● **DATA TO USE**
Lemma draw_row_ok (v : HexView) bs ms es row cur line : 
  2 ≤ bytes_per_line v ≤ 21 → 0 ≤ start_offset v → 0 ≤ row < snd (size v) → snd (size v) < 65536 → 
  start_offset v + row * bytes_per_line v ≤ usize_max → zlen bs ≤ bytes_per_line v → zlen ms = zlen bs →
  (is_Some es → zlen bs < bytes_per_line v) → Forall is_u8 cur → 0 ≤ line < usize_max → 
  draw_row v bs (start_offset v + row * bytes_per_line v) ms es (mkFormatter cur line) =
    Ok (row_cmds (bytes_per_line v) row (zip bs ms) es (property_line cur line), mkFormatter cur (line + 1)).
Proof.
  intros Hb Hs Hr Hh Hfit Hbs Hms Hes Hcur Hline. pose proof (zlen_nonneg bs).
  unfold draw_row. rewrite offset_to_row_ok by lia. cbn [mbind outcome_bind].
  assert (zlen (zip bs ms) = zlen bs) as Hz by (unfold zlen in *; rewrite length_zip_with; lia).
  rewrite missing_bytes_ok by (unfold_usize; lia). cbn [mbind outcome_bind]. rewrite umul_ok by (unfold_usize; lia). cbn [mbind outcome_bind].
  unfold row_cmds. rewrite Hz, (Z.mul_comm 3). destruct es as [c|].
  - specialize (Hes ltac:(eauto)). rewrite usub_ok by (unfold_usize; lia). cbn [mbind outcome_bind].
    rewrite make_padding_ok by lia. cbn [mbind outcome_bind].
    rewrite uadd_ok by (unfold_usize; lia). cbn [mbind outcome_bind].
    rewrite usub_ok by (unfold_usize; lia). cbn [mbind outcome_bind].
    rewrite make_padding_ok, Z.add_simpl_r by lia. cbn [mbind outcome_bind].
    rewrite draw_line_ok by done. cbn [mbind outcome_bind]. do 2 f_equal. by rewrite <-!app_assoc.
  - cbn [mbind outcome_bind]. rewrite make_padding_ok by lia. cbn [mbind outcome_bind].
    rewrite uadd_ok by (unfold_usize; lia). cbn [mbind outcome_bind].
    rewrite make_padding_ok by lia. cbn [mbind outcome_bind].
    by rewrite draw_line_ok by done.
Qed.

End draw_row.

(** ** The window *)

(** The window is on the document, which is shorter than [isize::MAX] bytes, and
    starts at a row. *)
Record window_ok `{XiRope} (v : HexView) (b : CurrentBuffer) : Prop := {
  vo_current : current (buffr_collection v) = Ok b;
  vo_bpl : 2 ≤ bytes_per_line v ≤ 21;
  vo_height : 2 ≤ snd (size v) < 65536;
  vo_aligned : start_offset v mod bytes_per_line v = 0;
  vo_start : 0 ≤ start_offset v ≤ rope_len (data b);
  vo_len : rope_len (data b) < two63;
  vo_bytes : Forall is_u8 (rope_bytes (data b));
  vo_selection : selection_ok (rope_len (data b)) (selection b);
}.

(** The view can be drawn: the caret of the main region is in the window. *)
Record view_ok `{XiRope} (v : HexView) (b : CurrentBuffer) : Prop := {
  vo_window :> window_ok v b;
  vo_caret : ∀ c, main_cursor_offset (selection b) = Ok c →
    start_offset v ≤ c ≤ start_offset v + (snd (size v) - 1) * bytes_per_line v;
}.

● **PROBLEM REQUIREMENTS**
Reproduce the records above in their entirety, unchanged.

● **YOUR SOLUTION**
Lemma draw_row_ok (v : HexView) bs ms es row cur line : 
  2 ≤ bytes_per_line v ≤ 21 → 0 ≤ start_offset v → 0 ≤ row < snd (size v) → snd (size v) < 65536 → 
  start_offset v + row * bytes_per_line v ≤ usize_max → zlen bs ≤ bytes_per_line v → zlen ms = zlen bs →
  (is_Some es → zlen bs < bytes_per_line v) → Forall is_u8 cur → 0 ≤ line < usize_max → 
  draw_row v bs (start_offset v + row * bytes_per_line v) ms es (mkFormatter cur line) =
    Ok (row_cmds (bytes_per_line v) row (zip bs ms) es (property_line cur line), mkFormatter cur (line + 1)).
Proof.
  intros Hb Hs Hr Hh Hfit Hbs Hms Hes Hcur Hline. pose proof (zlen_nonneg bs).
  unfold draw_row. rewrite offset_to_row_ok by lia. cbn [mbind outcome_bind].
  assert (zlen (zip bs ms) = zlen bs) as Hz by (unfold zlen in *; rewrite length_zip_with; lia).
  rewrite missing_bytes_ok by (unfold_usize; lia). cbn [mbind outcome_bind]. rewrite umul_ok by (unfold_usize; lia). cbn [mbind outcome_bind].
  unfold row_cmds. rewrite Hz, (Z.mul_comm 3). destruct es as [c|].
  - specialize (Hes ltac:(eauto)). rewrite usub_ok by (unfold_usize; lia). cbn [mbind outcome_bind].
    rewrite make_padding_ok by lia. cbn [mbind outcome_bind].
    rewrite uadd_ok by (unfold_usize; lia). cbn [mbind outcome_bind].
    rewrite usub_ok by (unfold_usize; lia). cbn [mbind outcome_bind].
    rewrite make_padding_ok, Z.add_simpl_r by lia. cbn [mbind outcome_bind].
    rewrite draw_line_ok by done. cbn [mbind outcome_bind]. do 2 f_equal. by rewrite <-!app_assoc.
  - cbn [mbind outcome_bind]. rewrite make_padding_ok by lia. cbn [mbind outcome_bind].
    rewrite uadd_ok by (unfold_usize; lia). cbn [mbind outcome_bind].
    rewrite make_padding_ok by lia. cbn [mbind outcome_bind].
    by rewrite draw_line_ok by done.
Qed.

End draw_row.

(** ** The window *)

(** The window is on the document, which is shorter than [isize::MAX] bytes, and
    starts at a row. *)
Record window_ok `{XiRope} (v : HexView) (b : CurrentBuffer) : Prop := {
  vo_current : current (buffr_collection v) = Ok b;
  vo_bpl : 2 ≤ bytes_per_line v ≤ 21;
  vo_height : 2 ≤ snd (size v) < 65536;
  vo_aligned : start_offset v mod bytes_per_line v = 0;
  vo_start : 0 ≤ start_offset v ≤ rope_len (data b);
  vo_len : rope_len (data b) < two63;
  vo_bytes : Forall is_u8 (rope_bytes (data b));
  vo_selection : selection_ok (rope_len (data b)) (selection b);
}.

(** The view can be drawn: the caret of the main region is in the window. *)
Record view_ok `{XiRope} (v : HexView) (b : CurrentBuffer) : Prop := {
  vo_window :> window_ok v b;
  vo_caret : ∀ c, main_cursor_offset (selection b) = Ok c →
    start_offset v ≤ c ≤ start_offset v + (snd (size v) - 1) * bytes_per_line v;
}.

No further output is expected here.